> [Work required]
Within the entries below, the lines from the one with "simpl. intros e He. unfold seeds in He." through the one with "unfold seeds. split; intros H." are to be set down exactly, both ends kept.

> [Extracted data]

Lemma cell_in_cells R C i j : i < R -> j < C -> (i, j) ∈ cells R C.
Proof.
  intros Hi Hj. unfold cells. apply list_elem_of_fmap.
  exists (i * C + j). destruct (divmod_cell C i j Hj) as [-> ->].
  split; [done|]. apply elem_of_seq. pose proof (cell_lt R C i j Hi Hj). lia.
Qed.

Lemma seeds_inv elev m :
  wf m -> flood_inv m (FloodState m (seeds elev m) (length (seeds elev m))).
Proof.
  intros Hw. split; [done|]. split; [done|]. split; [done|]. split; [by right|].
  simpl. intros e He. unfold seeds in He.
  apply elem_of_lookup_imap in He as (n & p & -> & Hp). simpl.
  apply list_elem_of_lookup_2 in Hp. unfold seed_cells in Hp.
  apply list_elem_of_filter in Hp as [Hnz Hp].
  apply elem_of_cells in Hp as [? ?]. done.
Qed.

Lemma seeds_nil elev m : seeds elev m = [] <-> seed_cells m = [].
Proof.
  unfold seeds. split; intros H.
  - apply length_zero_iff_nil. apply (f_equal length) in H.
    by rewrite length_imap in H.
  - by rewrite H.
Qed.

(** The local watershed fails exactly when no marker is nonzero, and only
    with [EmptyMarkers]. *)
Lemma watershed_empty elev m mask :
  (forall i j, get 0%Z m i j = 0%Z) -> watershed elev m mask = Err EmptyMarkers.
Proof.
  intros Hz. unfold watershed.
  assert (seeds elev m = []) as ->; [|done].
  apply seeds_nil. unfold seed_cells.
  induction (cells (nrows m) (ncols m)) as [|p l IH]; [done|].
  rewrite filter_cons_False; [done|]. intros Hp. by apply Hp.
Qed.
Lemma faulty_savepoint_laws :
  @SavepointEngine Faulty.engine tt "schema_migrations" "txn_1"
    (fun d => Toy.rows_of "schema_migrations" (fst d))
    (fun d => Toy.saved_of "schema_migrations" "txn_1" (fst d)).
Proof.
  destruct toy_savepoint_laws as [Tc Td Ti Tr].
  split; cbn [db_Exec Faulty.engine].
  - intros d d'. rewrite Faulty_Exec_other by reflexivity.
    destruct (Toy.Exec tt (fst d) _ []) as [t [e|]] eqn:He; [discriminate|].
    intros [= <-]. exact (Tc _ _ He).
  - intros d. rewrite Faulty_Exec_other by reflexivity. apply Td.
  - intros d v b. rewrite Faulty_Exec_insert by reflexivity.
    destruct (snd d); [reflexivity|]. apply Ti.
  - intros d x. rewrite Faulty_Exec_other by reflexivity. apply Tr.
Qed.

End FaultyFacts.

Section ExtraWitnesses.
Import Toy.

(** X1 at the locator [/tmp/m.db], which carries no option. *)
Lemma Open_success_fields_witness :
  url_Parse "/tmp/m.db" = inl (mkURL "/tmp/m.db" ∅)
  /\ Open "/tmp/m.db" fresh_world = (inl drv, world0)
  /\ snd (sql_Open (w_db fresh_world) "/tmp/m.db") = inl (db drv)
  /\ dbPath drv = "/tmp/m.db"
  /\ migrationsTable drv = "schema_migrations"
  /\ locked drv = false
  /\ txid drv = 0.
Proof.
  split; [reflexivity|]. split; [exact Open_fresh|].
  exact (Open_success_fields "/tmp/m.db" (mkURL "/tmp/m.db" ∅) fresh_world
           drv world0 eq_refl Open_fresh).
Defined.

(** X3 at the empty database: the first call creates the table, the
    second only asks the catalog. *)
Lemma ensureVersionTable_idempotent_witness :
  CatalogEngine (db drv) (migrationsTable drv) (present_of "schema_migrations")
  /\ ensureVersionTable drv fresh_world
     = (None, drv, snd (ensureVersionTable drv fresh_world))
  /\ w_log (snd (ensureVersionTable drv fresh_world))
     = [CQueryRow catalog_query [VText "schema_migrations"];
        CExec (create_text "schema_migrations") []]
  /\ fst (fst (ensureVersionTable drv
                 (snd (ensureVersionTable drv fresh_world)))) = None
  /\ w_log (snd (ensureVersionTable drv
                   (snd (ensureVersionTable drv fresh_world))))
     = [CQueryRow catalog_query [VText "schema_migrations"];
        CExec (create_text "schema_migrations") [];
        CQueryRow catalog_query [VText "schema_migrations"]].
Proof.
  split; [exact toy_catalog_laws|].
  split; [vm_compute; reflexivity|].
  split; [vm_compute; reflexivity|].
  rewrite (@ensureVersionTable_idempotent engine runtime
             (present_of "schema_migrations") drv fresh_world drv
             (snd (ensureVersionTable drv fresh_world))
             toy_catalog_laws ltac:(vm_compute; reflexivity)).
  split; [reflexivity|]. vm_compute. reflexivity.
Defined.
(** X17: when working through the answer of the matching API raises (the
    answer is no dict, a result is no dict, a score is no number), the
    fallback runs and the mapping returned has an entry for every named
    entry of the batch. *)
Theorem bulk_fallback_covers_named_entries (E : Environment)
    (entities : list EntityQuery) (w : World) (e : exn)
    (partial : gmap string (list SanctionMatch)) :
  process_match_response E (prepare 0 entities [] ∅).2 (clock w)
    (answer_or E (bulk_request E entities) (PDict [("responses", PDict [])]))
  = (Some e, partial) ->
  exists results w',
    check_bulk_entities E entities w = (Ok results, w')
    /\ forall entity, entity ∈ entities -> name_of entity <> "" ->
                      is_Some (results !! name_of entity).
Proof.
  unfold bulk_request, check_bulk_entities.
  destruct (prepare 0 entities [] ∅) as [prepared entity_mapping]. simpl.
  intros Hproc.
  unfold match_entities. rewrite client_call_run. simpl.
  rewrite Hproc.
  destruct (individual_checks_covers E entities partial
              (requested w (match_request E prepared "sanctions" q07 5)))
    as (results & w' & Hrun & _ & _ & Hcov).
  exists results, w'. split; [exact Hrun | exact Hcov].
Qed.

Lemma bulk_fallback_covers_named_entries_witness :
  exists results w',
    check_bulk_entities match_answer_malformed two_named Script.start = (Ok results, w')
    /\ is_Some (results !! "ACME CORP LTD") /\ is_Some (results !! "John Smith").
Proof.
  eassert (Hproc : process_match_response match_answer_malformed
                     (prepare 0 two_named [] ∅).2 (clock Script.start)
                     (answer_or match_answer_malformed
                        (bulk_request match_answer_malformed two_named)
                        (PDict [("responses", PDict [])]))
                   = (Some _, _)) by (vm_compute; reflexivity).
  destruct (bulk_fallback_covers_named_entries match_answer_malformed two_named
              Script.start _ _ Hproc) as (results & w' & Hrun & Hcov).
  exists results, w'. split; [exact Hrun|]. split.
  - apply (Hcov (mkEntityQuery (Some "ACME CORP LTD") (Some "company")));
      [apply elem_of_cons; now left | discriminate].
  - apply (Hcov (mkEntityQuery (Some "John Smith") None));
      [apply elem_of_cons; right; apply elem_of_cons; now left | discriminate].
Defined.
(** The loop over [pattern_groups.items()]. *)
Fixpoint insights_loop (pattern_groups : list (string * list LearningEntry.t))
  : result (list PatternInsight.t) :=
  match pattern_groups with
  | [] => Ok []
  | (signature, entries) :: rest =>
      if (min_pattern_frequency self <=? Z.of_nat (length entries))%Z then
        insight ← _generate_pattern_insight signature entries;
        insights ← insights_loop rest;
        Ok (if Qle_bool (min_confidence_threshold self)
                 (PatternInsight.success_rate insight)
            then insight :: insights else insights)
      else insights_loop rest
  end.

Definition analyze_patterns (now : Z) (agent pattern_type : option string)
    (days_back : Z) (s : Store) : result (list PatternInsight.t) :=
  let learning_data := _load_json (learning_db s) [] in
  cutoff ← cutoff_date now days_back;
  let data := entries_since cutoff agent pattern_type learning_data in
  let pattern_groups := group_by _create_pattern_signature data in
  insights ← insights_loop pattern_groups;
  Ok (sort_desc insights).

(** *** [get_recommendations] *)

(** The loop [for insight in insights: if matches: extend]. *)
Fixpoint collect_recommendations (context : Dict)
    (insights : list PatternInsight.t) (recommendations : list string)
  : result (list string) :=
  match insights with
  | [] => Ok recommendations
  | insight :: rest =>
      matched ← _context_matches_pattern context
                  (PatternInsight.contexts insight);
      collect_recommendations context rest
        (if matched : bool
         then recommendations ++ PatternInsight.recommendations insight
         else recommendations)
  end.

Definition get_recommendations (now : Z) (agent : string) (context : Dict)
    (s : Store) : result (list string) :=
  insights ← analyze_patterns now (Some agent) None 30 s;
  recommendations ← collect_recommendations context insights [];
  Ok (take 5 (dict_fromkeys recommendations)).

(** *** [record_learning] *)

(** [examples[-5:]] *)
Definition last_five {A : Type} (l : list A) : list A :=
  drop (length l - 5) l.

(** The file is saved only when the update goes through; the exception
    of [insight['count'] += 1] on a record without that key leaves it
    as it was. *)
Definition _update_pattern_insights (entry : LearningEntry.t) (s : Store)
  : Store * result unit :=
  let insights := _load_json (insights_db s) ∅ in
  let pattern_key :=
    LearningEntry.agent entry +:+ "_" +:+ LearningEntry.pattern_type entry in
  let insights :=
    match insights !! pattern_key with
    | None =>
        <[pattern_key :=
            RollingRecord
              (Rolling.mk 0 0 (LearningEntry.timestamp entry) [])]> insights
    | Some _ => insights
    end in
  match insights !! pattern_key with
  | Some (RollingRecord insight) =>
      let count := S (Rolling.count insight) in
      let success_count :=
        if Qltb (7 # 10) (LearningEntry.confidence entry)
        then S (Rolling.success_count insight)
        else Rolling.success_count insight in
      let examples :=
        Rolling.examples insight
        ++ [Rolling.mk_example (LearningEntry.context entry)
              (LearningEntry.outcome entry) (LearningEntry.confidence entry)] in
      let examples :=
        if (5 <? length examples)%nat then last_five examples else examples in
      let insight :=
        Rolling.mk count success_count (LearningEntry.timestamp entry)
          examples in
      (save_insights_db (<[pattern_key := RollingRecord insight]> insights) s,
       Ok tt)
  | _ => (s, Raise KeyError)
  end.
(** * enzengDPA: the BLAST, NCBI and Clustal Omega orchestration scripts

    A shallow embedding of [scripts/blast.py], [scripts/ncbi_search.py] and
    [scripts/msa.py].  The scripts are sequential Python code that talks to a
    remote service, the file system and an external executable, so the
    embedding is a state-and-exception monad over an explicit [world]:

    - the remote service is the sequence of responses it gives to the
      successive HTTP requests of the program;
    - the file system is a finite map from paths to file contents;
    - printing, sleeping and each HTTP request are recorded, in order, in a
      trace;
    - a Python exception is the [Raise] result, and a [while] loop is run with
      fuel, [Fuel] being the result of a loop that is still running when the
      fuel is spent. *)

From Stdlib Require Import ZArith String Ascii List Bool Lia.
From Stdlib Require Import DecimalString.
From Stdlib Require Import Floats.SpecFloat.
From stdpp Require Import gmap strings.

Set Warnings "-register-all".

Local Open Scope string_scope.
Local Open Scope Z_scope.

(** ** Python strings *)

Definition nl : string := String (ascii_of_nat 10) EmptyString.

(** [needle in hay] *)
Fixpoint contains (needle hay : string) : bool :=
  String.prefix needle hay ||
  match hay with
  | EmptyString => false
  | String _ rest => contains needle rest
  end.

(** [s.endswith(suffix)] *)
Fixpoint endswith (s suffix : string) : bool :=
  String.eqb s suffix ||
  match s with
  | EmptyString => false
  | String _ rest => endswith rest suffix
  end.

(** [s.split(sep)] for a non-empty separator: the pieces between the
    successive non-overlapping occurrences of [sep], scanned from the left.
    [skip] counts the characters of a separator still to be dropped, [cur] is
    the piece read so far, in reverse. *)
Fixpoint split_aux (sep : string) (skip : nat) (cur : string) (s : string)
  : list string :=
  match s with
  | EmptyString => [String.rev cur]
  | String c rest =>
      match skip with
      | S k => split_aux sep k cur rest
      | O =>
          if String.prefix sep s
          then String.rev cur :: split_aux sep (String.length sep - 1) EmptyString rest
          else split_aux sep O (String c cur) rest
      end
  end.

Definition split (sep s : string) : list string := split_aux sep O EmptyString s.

> [Solution below]
  simpl. intros e He. unfold seeds in He.
  apply elem_of_lookup_imap in He as (n & p & -> & Hp). simpl.
  apply list_elem_of_lookup_2 in Hp. unfold seed_cells in Hp.
  apply list_elem_of_filter in Hp as [Hnz Hp].
  apply elem_of_cells in Hp as [? ?]. done.
Qed.

Lemma seeds_nil elev m : seeds elev m = [] <-> seed_cells m = [].
Proof.
  unfold seeds. split; intros H.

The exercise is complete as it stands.